First, I didn't post a Maclemore video.
I never said you did.
Frank McLaughlin said:
I recall using his name to establish that Henry doesn't just do D level celebrities. I do not recall making any claim about that specific video (Macklemore).
You recall poorly. Here is what you said:
There is a profound difference between what this magician did picking three receptive people out of a low sophistication crowd, never filling more than a few minutes of air time with each person...
....and what Henry did last night reading the Grammy-nominated Macklemore one-on-one with no false starts, his wife and manager watching and confirming on video from another room with no vague guesses (Brown: "you have lots of hats").
Not just a comment about celebrity types, which is entirely irrelevant, but a statement about comparative quality.
And this is exactly what I said in my first post (or soon after): you're going for whack-a-mole. "Yeah, maybe that one isn't that good, but I didn't say it was the best."
Frank McLaughlin said:
However, I do think what went on between the two of them was valid (ie, not fraudulence),
I know you think that, just like your non-musical friends thought your other friend was musically talented. You are the magical no-talent in this case.
Frank McLaughlin said:
but in this case, it would be very hard to quantify. (I don't have the tape available to check it). There was nothing earth shattering revealed as Mackelmore wanted to focus on his friend, and his friend wanted to talk about the music and the drugs he took, as I remember the show.
I believe Mackemore did contact his friend, certainly that is what and his wife and his brother believe.
Just as your friends believed your other friend was musically talented.
Frank McLaughlin said:
You googled every major statement Mackelmore made and found that information from reading online? Impressive.
It is, actually, given that (1) I did it before I watched the Macklemore video and (2) Macklemore said it couldn't be done.
Frank McLaughlin said:
Of course, that does not mean that Henry googled the information if you buy the claim he and his production company make that he does not know who he is reading until he shows up at the door.
I don't.
Frank McLaughlin said:
You are accusing Michael Corbett Productions of fraud.
I'm not the one having the legal discussion with you, and I won't go down your side track of parsing things that you change definitions on midstream.
Frank McLaughlin said:
Fair enough, thought I'm surprised given their reputation and given your lack of evidence. I can't prove that Henry didn't know.
That's correct; you can't.
Option 1: The laws of physics are not as we know them, and something that has repeatedly failed when tested under laboratory conditions is now suddenly true.
Option 2: Television shows and television star hopefuls are shady in what they are doing and how they present it.
Frank McLaughlin: Option 1, of course.
Frank McLaughlin said:
This has no effect on what I am claiming.

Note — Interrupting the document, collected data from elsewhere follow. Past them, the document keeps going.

(** The write that an [update_event] which runs to its end performs on
    its target: [mt] is the time it sets, [et] the label it sets. *)
Definition patch_event (mt : option Qc) (et : option EventType) (data : EventPatch)
    : Event → Event :=
  default id (with_tags <$> u_tags data)
  ∘ default id (with_y <$> u_y data)
  ∘ default id (with_x <$> u_x data)
  ∘ default id (with_description <$> u_description data)
  ∘ default id (with_player <$> u_player data)
  ∘ default id (with_team <$> u_team data)
  ∘ default id (with_event_type <$> et)
  ∘ default id (with_match_time <$> mt).

(** ** statsbomb_loader.py *)

Record StatsBombConfig := mkStatsBombConfig {
  pitch_length : Qc;
  pitch_width : Qc
}.

(** [StatsBombConfig()]. *)
Definition default_config : StatsBombConfig :=
  mkStatsBombConfig (Qc_of_Z 120) (Qc_of_Z 80).

(** One record of a StatsBomb events file, as far as the loader reads it.
    A field is [None] when the key (or the object it is nested in) is
    absent or null. *)
Record SBEvent := mkSBEvent {
  sb_team_name : option string;            (* ev["team"]["name"] *)
  sb_type_name : option string;            (* ev["type"]["name"] *)
  sb_minute : option Qc;                   (* ev["minute"] *)
  sb_second : option Qc;                   (* ev["second"] *)
  sb_possession : option Z;                (* ev["possession"], when an int *)
  sb_possession_team_name : option string; (* ev["possession_team"]["name"] *)
  sb_location : option (Qc * Qc);          (* ev["location"][0], [1] as floats *)
  sb_player_name : option string;          (* ev["player"]["name"] *)
  sb_shot_outcome_name : option string     (* ev["shot"]["outcome"]["name"] *)
}.

(** The value of a string-or-None, when it is truthy. *)
Definition truthy (o : option string) : option string :=
  match o with
  | Some s => if decide (s = "") then None else Some s
  | None => None
  end.

(** The loop of [_infer_team_names], entered with the names found so far. *)
Fixpoint infer_loop (names : list string) (evs : list SBEvent) : list string :=
  match evs with
  | [] => names
  | ev :: rest =>
      let names' :=
        match truthy (sb_team_name ev) with
        | Some name => if decide (name ∈ names) then names else names ++ [name]
        | None => names
        end in
      if decide (2 ≤ length names')%nat then names' else infer_loop names' rest
  end.

(** [_infer_team_names]; [None] is the [ValueError]. *)
Definition _infer_team_names (evs : list SBEvent) : option (string * string) :=
  match infer_loop [] evs with
  | [a; b] => Some (a, b)
  | _ => None
  end.

(** [str.lower] on ASCII. *)
Definition ascii_lower (c : Ascii.ascii) : Ascii.ascii :=
  let n := Ascii.nat_of_ascii c in
  if decide (65 ≤ n ∧ n ≤ 90)%nat then Ascii.ascii_of_nat (n + 32) else c.

Fixpoint lower (s : string) : string :=
  match s with
  | EmptyString => EmptyString
  | String c r => String (ascii_lower c) (lower r)
  end.

Definition _map_event_type (sb_type : string) : EventType :=
  let name := lower sb_type in
  if decide (name = "pass") then PASS
  else if decide (name = "shot") then SHOT
  else if decide (name ∈ ["foul committed"; "foul won"]) then FOUL
  else if decide (name ∈ ["dispossessed"; "miscontrol"]) then TURNOVER
  else if decide (name ∈ ["tackle"; "block"; "clearance"]) then
    if decide (name = "clearance") then CLEARANCE else TACKLE
  else if decide (name ∈ ["dribble"; "carry"]) then DRIBBLE
  else if decide (name ∈ ["ball recovery"; "interception"]) then INTERCEPTION
  else if decide (name ∈ ["goalkeeper"; "save"]) then SAVE
  else OTHER.

(** How a call ends. *)
Inductive exn :=
  | ValueError
  | ZeroDivisionError
  | BadAddress. (* an address that names no object: not a Python outcome *)

Inductive outcome (A : Type) :=
  | Returned (a : A)
  | Raised (e : exn).
Arguments Returned {A} a.
Arguments Raised {A} e.

(** One turn of the loop of [match_from_statsbomb_events], on the match
    and the [possessions] dict built so far. *)
Definition ingest_event (config : StatsBombConfig)
    (st : Store * gmap Z pref) (ev : SBEvent) : outcome (Store * gmap Z pref) :=
  let '(s, poss) := st in
  match truthy (sb_type_name ev) with
  | None => Returned st
  | Some sb_type_name =>
      if decide (sb_type_name ∈ ["Starting XI"; "Half Start"; "Half End"; "Substitution"])
      then Returned st
      else
        match sb_minute ev, sb_second ev with
        | Some minute, Some second =>
            let match_time := minute * Qc_of_Z 60 + second in
            match truthy (sb_team_name ev) with
            | None => Returned st
            | Some team_name =>
                let poss_team_name :=
                  default team_name (truthy (sb_possession_team_name ev)) in
                let '(s1, poss1, possession) :=
                  match sb_possession ev with
                  | Some poss_id =>
                      match poss !! poss_id with
                      | Some p => (s, poss, p)
                      | None =>
                          let '(s1, p) := new_possession poss_team_name s in
                          (s1, <[poss_id := p]> poss, p)
                      end
                  | None =>
                      let '(s1, p) := new_possession poss_team_name s in
                      (s1, poss, p)
                  end in
                let xy :=
                  match sb_location ev with
                  | Some (raw_x, raw_y) =>
                      if decide (pitch_length config = 0 ∨ pitch_width config = 0)
                      then Raised ZeroDivisionError
                      else Returned (Some (raw_x / pitch_length config),
                                     Some (raw_y / pitch_width config))
                  | None => Returned (None, None)
                  end in
                match xy with
                | Raised e => Raised e
                | Returned (x, y) =>
                    let etype := _map_event_type sb_type_name in
                    let is_goal :=
                      bool_decide (etype = SHOT
                                   ∧ sb_shot_outcome_name ev = Some "Goal") in
                    let tags : gmap string bool :=
                      if is_goal then {[ "is_goal" := true ]} else ∅ in
                    let description := if is_goal then "Goal" else sb_type_name in
                    match add_event
                            (mkAddEvent match_time etype team_name (Some possession)
                               (sb_player_name ev) (Some description) x y (Some tags))
                            s1 with
                    | Some (s2, _) => Returned (s2, poss1)
                    | None => Raised BadAddress
                    end
                end
            end
        | _, _ => Returned st
        end
  end.
(* ===== verification/PyIo.v ===== *)
(** * Effects

    A state and exception monad: an effect on a world returns the world and a value or an
    exception.  What a handler sees after an exception is the world as the failed call
    left it. *)

From S2P Require Import Prelude.

Section Io.
Context {W : Type}.
Definition io (A : Type) : Type := W -> W * result A.

Definition io_ret {A} (a : A) : io A := fun w => (w, Ok a).
Definition io_bind {A B} (m : io A) (f : A -> io B) : io B := fun w =>
  match m w with
  | (w', Ok a) => f a w'
  | (w', Raise e) => (w', Raise e)
  end.
Definition lift {A} (m : result A) : io A := fun w => (w, m).
(** [try: m except ...: h]. *)
Definition io_except {A} (m : io A) (h : exn -> io A) : io A := fun w =>
  match m w with
  | (w', Ok a) => (w', Ok a)
  | (w', Raise e) => h e w'
  end.

Fixpoint io_each {A} (f : A -> io unit) (l : list A) : io unit :=
  match l with
  | [] => io_ret tt
  | a :: l' => io_bind (f a) (fun _ => io_each f l')
  end.

Lemma io_bind_Ok {A B} (m : io A) (f : A -> io B) w w' b :
  io_bind m f w = (w', Ok b) <-> exists w1 a, m w = (w1, Ok a) /\ f a w1 = (w', Ok b).
Proof. unfold io_bind. destruct (m w) as [w1 [a|e]]; naive_solver. Qed.

Lemma io_bind_Raise {A B} (m : io A) (f : A -> io B) w w' e :
  io_bind m f w = (w', Raise e) <->
  m w = (w', Raise e) \/ exists w1 a, m w = (w1, Ok a) /\ f a w1 = (w', Raise e).
Proof. unfold io_bind. destruct (m w) as [w1 [a|e']]; naive_solver. Qed.
End Io.
Arguments io : clear implicits.

Notation "x <~ m ; k" := (io_bind m (fun x => k)) (at level 20, m at level 100, k at level 200, right associativity).

(** ** Invariants of effects *)

(** Whatever its outcome, the effect keeps the invariant. *)
Definition keeps {W A} (I : W -> Prop) (m : io W A) : Prop := forall w, I w -> I (m w).1.

Section Keeps.
Context {W : Type} (I : W -> Prop).

Lemma keeps_ret {A} (a : A) : keeps I (io_ret a).
Proof. by intros w. Qed.

Lemma keeps_lift {A} (r : result A) : keeps I (lift r).
Proof. by intros w. Qed.

Lemma keeps_bind {A B} (m : io W A) (f : A -> io W B) : keeps I m -> (forall a, keeps I (f a)) -> keeps I (io_bind m f).
Proof. intros Hm Hf w Hw. unfold io_bind. specialize (Hm w Hw). destruct (m w) as [w' [a|e]]; [by apply Hf|done]. Qed.

Lemma keeps_except {A} (m : io W A) (h : exn -> io W A) : keeps I m -> (forall e, keeps I (h e)) -> keeps I (io_except m h).
Proof. intros Hm Hh w Hw. unfold io_except. specialize (Hm w Hw). destruct (m w) as [w' [a|e]]; [done|by apply Hh]. Qed.

Lemma keeps_each {A} (f : A -> io W unit) l : (forall a, a ∈ l -> keeps I (f a)) -> keeps I (io_each f l).
Proof.
  induction l as [|a l IH]; intros Hf; cbn [io_each]; [apply keeps_ret|].
  apply keeps_bind; [apply Hf; by left|]. intros _. apply IH. intros b Hb. apply Hf. by right.
Qed.
End Keeps.

#[export] Hint Resolve keeps_ret keeps_lift keeps_bind keeps_except keeps_each : py.

(** ** The outcome of a loop *)

(** The items that were done, one after the other. *)
Inductive done {W A} (f : A -> io W unit) : list A -> W -> W -> Prop :=
  | done_nil w : done f [] w w
  | done_cons a l w w1 w' : f a w = (w1, Ok tt) -> done f l w1 w' -> done f (a :: l) w w'.

Lemma io_each_outcome {W A} (f : A -> io W unit) l w w' r :
  io_each f l w = (w', r) ->
  match r with
  | Ok _ => done f l w w'
  | Raise e => exists before a after w1, l = before ++ a :: after /\ done f before w w1 /\ f a w1 = (w', Raise e)
  end.
Proof.
  revert w. induction l as [|a l IH]; intros w; cbn [io_each].
  - intros [= <- <-]. constructor.
  - unfold io_bind. destruct (f a w) as [w1 [[]|e]] eqn:E.
    + intros H%IH. destruct r as [[]|e]; [by econstructor|]. destruct H as (before & b & after & w2 & -> & Hd & Hb).
      exists (a :: before), b, after, w2. split; [done|]. split; [by econstructor|done].
    + intros [= <- <-]. exists [], a, l, w. split; [done|]. split; [constructor|done].
Qed.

Even if there is a reading that bombs, it has no effect on what I am claiming. There could be lots of people who can't connect with their deceased relatives. Maybe the relatives have moved on to the Christian heaven. Maybe they have incarnated back on earth as Hindu's teach. Maybe Henry is just having a bad day.
A further retreat.
Initial claim: Tyler Henry is the real deal when it comes to medium because television shows wouldn't televise it otherwise, I'm expert enough on NDAs to know they wouldn't keep people quiet, Gary Schwartz proved it with John Edward, and Derren Brown isn't as good as Caputo, and lay people misjudging the talent levels of musicians doesn't apply to lay people and mediums.
Revised claim: Tyler Henry is the real deal, but I never said anything serious about Schwartz or Edward, and I won't show you anything about Caputo, and I'll ignore the musician/medium thing, and I'll demonstrate that I'm not so smart about television shows as I thought.
Revised claim: Tyler Henry might be wrong sometimes, but it doesn't prove anything.